Merlino v. State Police Court Martial Board

Opinion by

Judge Blatt,

On January 18,1972, Clark R. Larson (Larson) was apprehended for speeding by State Police Office Anthony C. Ruggiero (Ruggiero), and charges were preferred against him before District Justice Burton E. *633Balliet (Balliet). Larson was released on bail and a hearing was scheduled for March 13, 1972.

It is admitted that Larson, the owner of a number of meat stores, was a friend of Corporal Dominick Merlino (Merlino), a 25 year veteran of the State Police. It is also admitted that Merlino phoned Ruggiero and visited Balliet on Larson’s behalf. Merlino contended, however, that he merely wished to ascertain what the charges against Larson were, and if they had been properly filed, while both Ruggiero and Balliet contended that Merlino attempted to convince them to drop the charges against Larson, promising that I jar-son would supply them with a quantity of beef if they so acted. The case was eventually dropped against Larson for reasons which the parties agree were in no way related to Merlino’s visits.

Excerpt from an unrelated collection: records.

Lemma bind_raise {A B} (m : M E A) (k : A -> M E B) w e w1 :
  m w = (Raise e, w1) -> bind m k w = (Raise e, w1).
Proof. unfold bind. now intros ->. Qed.

Lemma getattr_ok {A} attr (proj : Focuser E -> option A) w a w' :
  getattr E attr proj w = (Ok a, w') -> proj (self w) = Some a /\ w' = w.
Proof.
  unfold getattr. destruct (proj (self w)); intros H; inversion H; auto.
Qed.

Lemma getattr_run {A} attr (proj : Focuser E -> option A) w a :
  proj (self w) = Some a -> getattr E attr proj w = (Ok a, w).
Proof. unfold getattr. now intros ->. Qed.

(** *** Properties of the world that a method keeps *)

Lemma stable_ret {A} P (a : A) : stable P (ret a).
Proof. intros w H; exact H. Qed.

Lemma stable_raise {A} P e : stable P (@raise _ A e).
Proof. intros w H; exact H. Qed.

Lemma stable_hang {A} P : stable P (@hang _ A).
Proof. intros w H; exact H. Qed.

Lemma stable_lift {A} P (r : Res A) : stable P (lift r).
Proof. intros w H; exact H. Qed.

Lemma stable_bind {A B} P (m : M E A) (k : A -> M E B) :
  stable P m -> (forall a, stable P (k a)) -> stable P (bind m k).
Proof.
  intros Hm Hk w Hw. unfold bind. specialize (Hm w Hw).
  destruct (m w) as [[a|e|] w1]; simpl in *; auto. now apply Hk.
Qed.

Lemma stable_try {A} P (body : M E A) catches handler :
  stable P body -> (forall e, stable P (handler e)) ->
  stable P (try_except body catches handler).
Proof.
  intros Hb Hh w Hw. unfold try_except. specialize (Hb w Hw).
  destruct (body w) as [[a|e|] w1]; simpl in *; auto.
  destruct (catches e); simpl; auto. now apply Hh.
Qed.

Lemma stable_getattr {A} P attr (proj : Focuser E -> option A) :
  stable P (getattr E attr proj).
Proof. intros w H. unfold getattr. now destruct (proj (self w)). Qed.

Lemma stable_attr {A} P (proj : Focuser E -> A) : stable P (attr E proj).
Proof. intros w H; exact H. Qed.

Lemma stable_emit P ev : trace_closed P -> stable P (emit E ev).
Proof. intros HP [f t] H. simpl. now apply HP. Qed.

Lemma stable_modify P g : respects g P -> stable P (modify E g).
Proof. intros HP [f t] H. simpl. now apply HP. Qed.

Lemma stable_port_call {A} P R method (g : Serial.port E -> A * Serial.port E) :
  port_blind R P -> (forall p, R p (snd (g p))) ->
  stable P (port_call E method g).
Proof.
  intros HP Hg [f t] H. unfold port_call, bind, getattr. simpl.
  destruct (_serial_port f) as [[p|]|] eqn:Hp; simpl; auto.
  specialize (Hg p). destruct (g p) as [a p']. simpl in *.
  now apply (HP f t p p').
Qed.

Section Keeps.
Variable R : Serial.port E -> Serial.port E -> Prop.
Hypothesis R_same : forall p p', same_sent p p' -> R p p'.
Variable P : World E -> Prop.
Hypothesis P_port : port_blind R P.

Ltac stable_step :=
  match goal with
  | |- stable _ (bind _ _) => apply stable_bind; [ | intro ]
  | |- stable _ (ret _) => apply stable_ret
  | |- stable _ (raise _) => apply stable_raise
  | |- stable _ hang => apply stable_hang
  | |- stable _ (lift _) => apply stable_lift
  | |- stable _ (getattr _ _ _) => apply stable_getattr
  | |- stable _ (attr _ _) => apply stable_attr
  | |- stable _ (if ?b then _ else _) => destruct b
  | |- stable _ (match ?x with _ => _ end) => destruct x
  end.

Lemma stable_readline_str : stable P (readline_str E).
Proof.
  unfold readline_str. repeat stable_step.
  apply (stable_port_call P R); auto.
  intros p. apply R_same. unfold same_sent, Serial.readline.
  now destruct (Serial.in_waiting p).
Qed.

Lemma stable_assert_line expected :
  stable P expected -> stable P (assert_line E expected).
Proof.
  intros H. unfold assert_line.
  apply stable_bind; [apply stable_readline_str|intro].
  apply stable_bind; [exact H|intro]. repeat stable_step.
Qed.

Lemma stable_read_info response : stable P (read_info E response).
Proof.
  unfold read_info. apply stable_bind; [|intro; apply stable_lift].
  apply (stable_port_call P R); auto.
  intros p. apply R_same. unfold same_sent.
  now destruct (info_loop (Serial.in_waiting p) response []).
Qed.

Lemma stable_receive command_type header_str :
  stable P (receive E command_type header_str).
Proof.
  unfold receive.
  apply stable_bind; [apply stable_readline_str|intro response].
  destruct (negb (response =? "!")%string); [apply stable_raise|].
  repeat match goal with
         | |- stable _ (if ?b then _ else _) => destruct b
         end;
    try (apply stable_bind; [apply stable_assert_line|intro]);
    repeat stable_step;
    try apply stable_readline_str; try apply stable_read_info.
Qed.

Hypothesis R_write : forall p b, R p (Serial.write b p).

Lemma stable_transmit command_str : stable P (transmit E command_str).
Proof.
  unfold transmit.
  apply stable_bind;
    [apply (stable_port_call P R); auto; intros p; now apply R_same|intro].
  apply stable_bind;
    [apply (stable_port_call P R); auto; intros p; now apply R_same|intro].
  apply stable_bind; [apply stable_lift|intro].
  apply (stable_port_call P R); auto. intros p. apply R_write.
Qed.

Lemma stable_send_command c ty h : stable P (_send_command E c ty h).
Proof.
  unfold _send_command.
  apply stable_bind; [apply stable_transmit|intro; apply stable_receive].
Qed.

End Keeps.

(** Methods that touch the port and the trace only. *)
Section KeepsTrace.
Variable R : Serial.port E -> Serial.port E -> Prop.
Hypothesis R_same : forall p p', same_sent p p' -> R p p'.
Hypothesis R_write : forall p b, R p (Serial.write b p).
Variable P : World E -> Prop.
Hypothesis P_port : port_blind R P.
Hypothesis P_trace : trace_closed P.

Ltac trace_step :=
  match goal with
  | |- stable _ (bind _ _) => apply stable_bind; [ | intro ]
  | |- stable _ (ret _) => apply stable_ret
  | |- stable _ (raise _) => apply stable_raise
  | |- stable _ (getattr _ _ _) => apply stable_getattr
  | |- stable _ (emit _ _) => apply stable_emit; exact P_trace
  | |- stable _ (warn _ _) => apply stable_emit; exact P_trace
  | |- stable _ (logger _ _ _) => apply stable_emit; exact P_trace
  | |- stable _ (subscript _ _ _) => unfold subscript
  | |- stable _ (_send_command _ _ _ _) =>
      apply (stable_send_command R R_same P P_port R_write)
  | |- stable _ (try_except _ _ _) => apply stable_try; [ | intro ]
  | |- stable _ (match ?x with _ => _ end) => destruct x
  end.

Lemma stable__get_info c h : stable P (_get_info E c h).
Proof. unfold _get_info. repeat trace_step. Qed.

Lemma stable__set_param c : stable P (_set_param E c).
Proof. unfold _set_param. repeat trace_step. Qed.

Lemma stable_uid : stable P (uid E).
Proof. unfold uid. repeat trace_step. Qed.

Lemma stable_halt : stable P (halt E).
Proof.
  unfold halt.
  apply stable_bind; [apply stable_getattr|intro].
  apply stable_bind; [trace_step|intro].
  apply stable_bind; [apply stable_uid|intro]. trace_step.
Qed.

End KeepsTrace.

Section KeepsQuiet.
Variable R : Serial.port E -> Serial.port E -> Prop.
Hypothesis R_same : forall p p', same_sent p p' -> R p p'.
Hypothesis R_write : forall p b, R p (Serial.write b p).
Variable P : World E -> Prop.
Hypothesis P_port : port_blind R P.
Hypothesis P_quiet : quiet P.

Let P_trace := quiet_trace E P P_quiet.

Ltac quiet_step :=
  match goal with
  | |- stable _ (bind _ _) => apply stable_bind; [ | intro ]
  | |- stable _ (ret _) => apply stable_ret
  | |- stable _ (raise _) => apply stable_raise
  | |- stable _ hang => apply stable_hang
  | |- stable _ (lift _) => apply stable_lift
  | |- stable _ (getattr _ _ _) => apply stable_getattr
  | |- stable _ (attr _ _) => apply stable_attr
  | |- stable _ (emit _ _) => apply stable_emit; exact P_trace
  | |- stable _ (warn _ _) => apply stable_emit; exact P_trace
  | |- stable _ (logger _ _ _) => apply stable_emit; exact P_trace
  | |- stable _ (modify _ _) => apply stable_modify; apply P_quiet
  | |- stable _ (subscript _ _ _) => unfold subscript
  | |- stable _ (_send_command _ _ _ _) =>
      apply (stable_send_command R R_same P P_port R_write)
  | |- stable _ (_get_info _ _ _) =>
      apply (stable__get_info R R_same R_write P P_port P_trace)
  | |- stable _ (_set_param _ _) =>
      apply (stable__set_param R R_same R_write P P_port P_trace)
  | |- stable _ (uid _) =>
      apply (stable_uid P)
  | |- stable _ (if ?b then _ else _) => destruct b
  | |- stable _ (match ?x with _ => _ end) => destruct x
  end.

Lemma stable__get_hub_info : stable P (_get_hub_info E).
Proof. unfold _get_hub_info. repeat quiet_step. Qed.

Lemma stable__get_focuser_config : stable P (_get_focuser_config E).
Proof. unfold _get_focuser_config. repeat quiet_step. Qed.

Lemma stable__update_focuser_status : stable P (_update_focuser_status E).
Proof. unfold _update_focuser_status. repeat quiet_step. Qed.

Lemma stable_set_uid nickname : stable P (set_uid E nickname).
Proof.
  unfold set_uid.
  apply stable_bind; [repeat quiet_step|intro].
  apply stable_bind; [apply stable_getattr|intro].
  apply stable_bind; [quiet_step|intro].
  apply stable__get_focuser_config.
Qed.

Lemma stable_position : stable P (position E).
Proof.
  unfold position.
  apply stable_bind; [apply stable__update_focuser_status|intro].
  apply stable_getattr.
Qed.

Lemma stable_is_moving : stable P (is_moving E).
Proof.
  unfold is_moving.
  apply stable_bind; [apply stable__update_focuser_status|intro].
  apply stable_getattr.
Qed.

Lemma stable_temperature : stable P (temperature E).
Proof. unfold temperature. repeat quiet_step. Qed.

Merlino’s activities were brought to the attention of the State Police Commissioner and a Board of Inquiry was convened to investigate the matter. On its recommendation, court martial proceedings were instituted and Merlino was then charged with having violated State Police Field Regulation FRI-2, Paragraph 2, Point 22B, which provides: “A member shall not intervene or interfere in any arrest or prosecution brought by other members of the force, or by any other agency or persons.” The Court Martial Board (Board) held its hearing on July 24, 1972, found Merlino guilty of all charges and recommended his dismissal. The Commissioner of the State Police (Commissioner) ordered Merlino’s dismissal from the State Police on July 25, 1972, and Merlino then appealed to this Court from the action of the Board. It is clear, however, that his appeal should have been from the action of the Commissioner,1 and we shall so treat it, neither party having raised an issue on this point.

*634Merlino has raised two issues before this Court: (1) The Board erred by refusing to grant a continuance so that Larson would have been available to testify, and (2) the Commissioner erred by failing to review the complete record prior to making his decision.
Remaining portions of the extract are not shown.